Dejemos á Cortés en Tlascala aderezando para se ir á Castilla, y volvamos al tesorero y factor y veedor, que, ansí como venian á Cortés hombres bandoleros que deseaban ruidos y andar en bullicios, tambien iban y decian al tesorero y al factor que ciertamente Cortés estaba llegando gente para los venir á matar, aunque echaba fama que para venir á Castilla, y á aquel efeto estaban todos los caciques mejicanos y de Tezcuco en Tlascala, y de todos los más pueblos de alrededor de la laguna en su compañía, para ver cuándo les mandaba dar guerra.

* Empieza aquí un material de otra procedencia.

Lemma step_ok s i e s' :
  sys_ok s -> step s (i, e) s' ->
  sys_ok s' /\ forall tr, serial (owner s) ((i, e) :: tr) = serial (owner s') tr.
Proof.
  intros Hok Hstep. inversion Hstep as [s0 i0 e0 ts ts' o' Hts Htstep Hmutex];
    subst; clear Hstep.
  pose proof (tstep_ok _ _ _ _ (Hok _ _ Hts) Htstep) as Hafter.
  destruct e; cbn in Hmutex, Hafter.
  - (* Lock *)
    destruct Hafter as [Hheld Hts'].
    destruct (owner s) as [o|] eqn:Ho; [discriminate|].
    injection Hmutex as <-. split.
    + apply sys_ok_update; [exact Hok| |].
      * rewrite bool_decide_eq_true_2 by reflexivity. exact Hts'.
      * intros j Hne. rewrite Ho.
        rewrite !bool_decide_eq_false_2; [reflexivity|discriminate|congruence].
    + intros tr. reflexivity.
  - (* Unlock *)
    destruct Hafter as [Hheld Hts']. apply bool_decide_eq_true_1 in Hheld.
    injection Hmutex as <-. split.
    + apply sys_ok_update; [exact Hok| |].
      * rewrite bool_decide_eq_false_2 by discriminate. exact Hts'.
      * intros j Hne. rewrite Hheld.
        rewrite !bool_decide_eq_false_2; [reflexivity|congruence|discriminate].
    + intros tr. cbn. rewrite bool_decide_eq_true_2 by exact Hheld. reflexivity.
  - (* the begin of a call *)
    destruct Hafter as [Hheld Hts']. injection Hmutex as <-. split.
    + apply sys_ok_update; [exact Hok| |reflexivity]. rewrite Hheld. exact Hts'.
    + intros tr. cbn. rewrite Hheld. reflexivity.
  - (* the return of a call *)
    destruct Hafter as [Hheld Hts']. injection Hmutex as <-. split.
    + apply sys_ok_update; [exact Hok| |reflexivity]. rewrite Hheld. exact Hts'.
    + intros tr. cbn. rewrite Hheld. reflexivity.
  - injection Hmutex as <-. split; [|reflexivity].
    apply sys_ok_update; [exact Hok|exact Hafter|reflexivity].
  - injection Hmutex as <-. split; [|reflexivity].
    apply sys_ok_update; [exact Hok|exact Hafter|reflexivity].
Qed.

Lemma exec_ok s tr s' :
  sys_ok s -> exec s tr s' -> serial (owner s) tr = true /\ sys_ok s'.
Proof.
  intros Hok Hexec. induction Hexec as [s|s [i e] s' tr s'' Hstep Hexec IH].
  - split; [reflexivity|exact Hok].
  - destruct (step_ok _ _ _ _ Hok Hstep) as [Hok' Hserial].
    destruct (IH Hok') as [Htr Hok'']. split; [|exact Hok''].
    rewrite Hserial. exact Htr.
Qed.

Lemma boot_ok (progs : list (prog A)) :
  Forall (bracketed false) progs -> sys_ok (boot progs).
Proof.
  intros Hall i ts Hi. unfold boot in *. cbn in *.
  rewrite list_lookup_fmap in Hi.
  destruct (progs !! i) as [p|] eqn:Hp; [|discriminate].
  injection Hi as <-. cbn.
  rewrite bool_decide_eq_false_2 by discriminate.
  eapply Forall_lookup_1; eassumption.
Qed.

Lemma sys_ok_callers s : sys_ok s -> callers_hold_mutex s.
Proof.
  intros Hok i. destruct (threads s !! i) as [[p|c k]|] eqn:Hi; try exact I.
  destruct (Hok _ _ Hi) as [Hheld _]. apply bool_decide_eq_true_1 in Hheld.
  exact Hheld.
Qed.

Lemma callers_one_in_flight s : callers_hold_mutex s -> one_call_in_flight s.
Proof.
  intros Hc i j Hi Hj.
  pose proof (Hc i) as Hoi. pose proof (Hc j) as Hoj.
  destruct (threads s !! i) as [[p|c k]|]; try discriminate.
  destruct (threads s !! j) as [[p'|c' k']|]; try discriminate.
  congruence.
Qed.

End Mutex.

Section LocalTraces.
Context {A : Type}.
Implicit Types (s : system A) (ts : tstate A) (tr : list (nat * Event)).

Lemma events_of_app i tr1 tr2 :
  events_of i (tr1 ++ tr2) = events_of i tr1 ++ events_of i tr2.
Proof.
  induction tr1 as [|[j e] tr1 IH]; [reflexivity|].
  cbn. case_bool_decide; cbn; rewrite IH; reflexivity.
Qed.

Lemma events_of_elem i e tr : (i, e) ∈ tr -> e ∈ events_of i tr.
Proof.
  induction tr as [|[j e'] tr IH]; intros Hin.
  - apply elem_of_nil in Hin. destruct Hin.
  - apply elem_of_cons in Hin as [[= <- <-]|Hin]; cbn.
    + rewrite bool_decide_eq_true_2 by reflexivity. apply elem_of_cons. left.
      reflexivity.
    + case_bool_decide; [apply elem_of_cons; right|]; apply IH, Hin.
Qed.

Lemma exec_local s tr s' :
  exec s tr s' ->
  forall i ts, threads s !! i = Some ts ->
    exists ts', threads s' !! i = Some ts' /\ tsteps ts (events_of i tr) ts'.
Proof.
  induction 1 as [s|s [j e] s' tr s'' Hstep Hexec IH]; intros i ts Hi.
  - exists ts. split; [exact Hi|constructor].
  - inversion Hstep as [s0 j0 e0 tsj tsj' o' Hj Htstep Hmutex]; subst.
    cbn [events_of]. case_bool_decide as Hji.
    + subst j. assert (tsj = ts) as -> by congruence.
      destruct (IH i tsj') as (ts' & Hi' & Hsteps).
      { cbn. apply list_lookup_insert_eq. eapply lookup_lt_Some. exact Hi. }
      exists ts'. split; [exact Hi'|]. econstructor; eassumption.
    + apply IH. cbn. rewrite list_lookup_insert_ne by exact Hji. exact Hi.
Qed.

Lemma tsteps_nothing_after_unlock ts l ts' :
  tsteps ts l ts' -> tstate_ends_at_unlock ts -> nothing_after_unlock l = true.
Proof.
  induction 1 as [ts|ts e ts' l ts'' Hstep Hsteps IH]; intros Hends.
  - reflexivity.
  - destruct Hstep; cbn in *.
    + apply IH. exact Hends.
    + destruct k; try contradiction;
        (inversion Hsteps as [|? ? ? ? ? Hbad]; subst; [reflexivity|inversion Hbad]).
    + apply IH. exact Hends.
    + apply IH. apply Hends.
    + apply IH. exact Hends.
    + apply IH. exact Hends.
Qed.

Lemma nothing_after_unlock_app l1 l2 :
  nothing_after_unlock (l1 ++ EvUnlock :: l2) = true -> l2 = [].
Proof.
  induction l1 as [|e l1 IH]; cbn.
  - destruct l2; [reflexivity|discriminate].
  - destruct e; try exact IH. destruct l1; discriminate.
Qed.

Lemma serial_app_inv o tr1 tr2 :
  serial o (tr1 ++ tr2) = true -> exists o1, serial o1 tr2 = true.
Proof.
  revert o. induction tr1 as [|[j e] tr1 IH]; intros o H.
  - exists o. exact H.
  - cbn in H. destruct e;
      try (apply andb_true_iff in H as [_ H]); eapply IH; exact H.
Qed.

Lemma serial_segment i mid rest :
  serial (Some i) (mid ++ rest) = true ->
  EvUnlock ∉ events_of i mid ->
  forall j e, (j, e) ∈ mid -> is_vendor e = true -> j = i.
Proof.
  induction mid as [|[j0 e0] mid IH]; intros Hserial Hno j e Hin Hvendor.
  - apply elem_of_nil in Hin. destruct Hin.
  - cbn in Hserial, Hno.
    assert (Hhead : is_vendor e0 = true -> j0 = i).
    { intros Hv. destruct e0; try discriminate;
        apply andb_true_iff in Hserial as [Ho _];
        apply bool_decide_eq_true_1 in Ho; congruence. }
    assert (Htail : serial (Some i) (mid ++ rest) = true
                    /\ EvUnlock ∉ events_of i mid).
    { destruct e0.
      - cbn in Hserial. discriminate.
      - apply andb_true_iff in Hserial as [Ho _].
        apply bool_decide_eq_true_1 in Ho. injection Ho as ->.
        rewrite bool_decide_eq_true_2 in Hno by reflexivity.
        exfalso. apply Hno. apply elem_of_cons. left. reflexivity.
      - apply andb_true_iff in Hserial as [_ Hs]. split; [exact Hs|].
        case_bool_decide; [|exact Hno].
        intros Hin'. apply Hno. apply elem_of_cons. right. exact Hin'.
      - apply andb_true_iff in Hserial as [_ Hs]. split; [exact Hs|].
        case_bool_decide; [|exact Hno].
        intros Hin'. apply Hno. apply elem_of_cons. right. exact Hin'.
      - split; [exact Hserial|].
        case_bool_decide; [|exact Hno].
        intros Hin'. apply Hno. apply elem_of_cons. right. exact Hin'.
      - split; [exact Hserial|].
        case_bool_decide; [|exact Hno].
        intros Hin'. apply Hno. apply elem_of_cons. right. exact Hin'. }
    apply elem_of_cons in Hin as [[= -> ->]|Hin].
    + apply Hhead, Hvendor.
    + destruct Htail as [Hs Hno']. eapply IH; eassumption.
Qed.

Lemma serial_uninterrupted i tr :
  serial None tr = true ->
  nothing_after_unlock (events_of i tr) = true ->
  uninterrupted i tr.
Proof.
  intros Hserial Hlocal tr1 e1 mid e2 tr2 -> He1 He2.
  apply serial_app_inv in Hserial as [o1 Hserial].
  assert (Ho1 : o1 = Some i /\ serial (Some i) (mid ++ (i, e2) :: tr2) = true).
  { cbn in Hserial. destruct e1; try discriminate;
      apply andb_true_iff in Hserial as [Ho Hs];
      apply bool_decide_eq_true_1 in Ho; subst o1; split; try reflexivity;
      exact Hs. }
  destruct Ho1 as [_ Hs].
  eapply serial_segment; [exact Hs|].
  intros Hin. apply list_elem_of_split in Hin as (m1 & m2 & Hmid).
  rewrite events_of_app in Hlocal. cbn [events_of] in Hlocal.
  rewrite bool_decide_eq_true_2 in Hlocal by reflexivity.
  rewrite events_of_app in Hlocal. cbn [events_of] in Hlocal.
  rewrite bool_decide_eq_true_2 in Hlocal by reflexivity.
  rewrite Hmid in Hlocal.
  rewrite <- (app_assoc m1), <- app_comm_cons in Hlocal.
  rewrite (app_comm_cons _ _ e1), app_assoc in Hlocal.
  apply nothing_after_unlock_app in Hlocal.
  destruct m2; discriminate.
Qed.

End LocalTraces.

(** C3. Threads that run engine operations (both [create]s, [remove],
    the scalar [getAttribute], [setAttribute], both [getStats], of any
    category, in any sequence) under the one process-wide mutex: in every interleaving, every
    begin and every return of a vendor call is a step of the thread that
    holds the mutex; a thread inside a vendor call holds the mutex, so at
    most one thread is inside a vendor call; and between the vendor events of
    a thread that runs a scalar [getAttribute] (its first attempt and its
    retry) no other thread has a vendor event. *)
Theorem vendor_calls_never_interleave {A : Type}
    (progs : list (prog A)) (tr : list (nat * Event)) (s : system A) :
  Forall engine_prog progs ->
  exec (boot progs) tr s ->
  serial None tr = true
  /\ callers_hold_mutex s
  /\ one_call_in_flight s
  /\ (forall (ApiT : SaiApiT) (i : nat) (key : AdapterKey)
             (attr : SaiAttribute) (f : ValueType -> A),
        progs !! i = Some (v <- @getAttribute ApiT key attr ;; Ret (f v)) ->
        uninterrupted i tr).
Proof.
  intros Hengine Hexec.
  assert (Hboot : sys_ok (boot progs)).
  { apply boot_ok. eapply Forall_impl; [exact Hengine|].
    intros p. apply engine_prog_bracketed. }
  destruct (exec_ok _ _ _ Hboot Hexec) as [Hserial Hok].
  pose proof (sys_ok_callers _ Hok) as Hcallers.
  repeat split.
  - exact Hserial.
  - exact Hcallers.
  - apply callers_one_in_flight. exact Hcallers.
  - intros ApiT i key attr f Hi. apply serial_uninterrupted; [exact Hserial|].
    destruct (exec_local _ _ _ Hexec i
                (Running (v <- @getAttribute ApiT key attr ;; Ret (f v))))
      as (ts' & _ & Hsteps).
    { unfold boot. cbn. rewrite list_lookup_fmap, Hi. reflexivity. }
    eapply tsteps_nothing_after_unlock; [exact Hsteps|].
    apply getAttribute_ends_at_unlock.
Qed.

Ltac thread_step i :=
  eapply (exec_more _ (i, _));
  [ eapply (step_thread _ i); [reflexivity | econstructor | reflexivity] | cbn ].

Lemma vendor_calls_never_interleave_witness :
  Forall engine_prog Fake.pool
  /\ exec (boot Fake.pool) Fake.schedule Fake.final
  /\ serial None Fake.schedule = true
  /\ callers_hold_mutex Fake.final
  /\ one_call_in_flight Fake.final
  /\ uninterrupted 0 Fake.schedule.
Proof.
  assert (Hpool : Forall engine_prog Fake.pool).
  { repeat constructor. }
  assert (Hexec : exec (boot Fake.pool) Fake.schedule Fake.final).
  { unfold Fake.schedule.
    do 7 thread_step 0%nat. do 5 thread_step 1%nat. apply exec_done. }
  destruct (vendor_calls_never_interleave Fake.pool Fake.schedule Fake.final
              Hpool Hexec) as (Hserial & Hcallers & Hone & Hgets).
  repeat split; try assumption.
  apply (Hgets Fake.PortApi 0%nat (KeyObjectId 1) Fake.small_attr (fun v => v)).
  reflexivity.
Defined.

End SaiThreads.

(* ===================================================================== *)
(** * Further properties of the engine, one thread                        *)
(* ===================================================================== *)

Module SaiMore.
Import Sai SaiSpec.

Section Counting.

Lemma count_app (f : Event -> bool) (t1 t2 : list Event) :
  length (filter f (t1 ++ t2)) = (length (filter f t1) + length (filter f t2))%nat.
Proof. rewrite filter_app, length_app. reflexivity. Qed.

Lemma vendor_calls_app t1 t2 :
  vendor_calls (t1 ++ t2) = (vendor_calls t1 + vendor_calls t2)%nat.
Proof. apply count_app. Qed.


Lemma locks_app t1 t2 : locks (t1 ++ t2) = (locks t1 + locks t2)%nat.
Proof. apply count_app. Qed.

Entónces temió mucho el factor y veedor y el tesorero, creyendo que les queria matar; y para saber é inquirir si era verdad, volvieron á importunar al mismo Obispo que fuese á ver qué cosa era, y escribieron con grandes ofertas á Cortés, demandándole perdon; y el Obispo lo hubo por bueno el ir á hacer amistades, por visitar á Tlascala; y desque llegó donde Cortés estaba, despues de le salir á recebir toda aquella provincia, y ver la gran lealtad y lo que habia hecho Cortés en prender los bandoleros, y las palabras que sobre aquel caso le escribió, luego hizo mensajeros al tesorero, y dijo que Cortés era muy leal caballero y gran servidor de su majestad, y que en nuestros tiempos se podia poner en la cuenta de los muy afamados servidores de la corona Real, y que en lo que estaba entendiendo era aviarse para ir ante su majestad, y que podian estar sin sospecha de lo que pensaban; y tambien le escribió que tuvo mala consideracion en le haber desterrado, y que no lo acertó.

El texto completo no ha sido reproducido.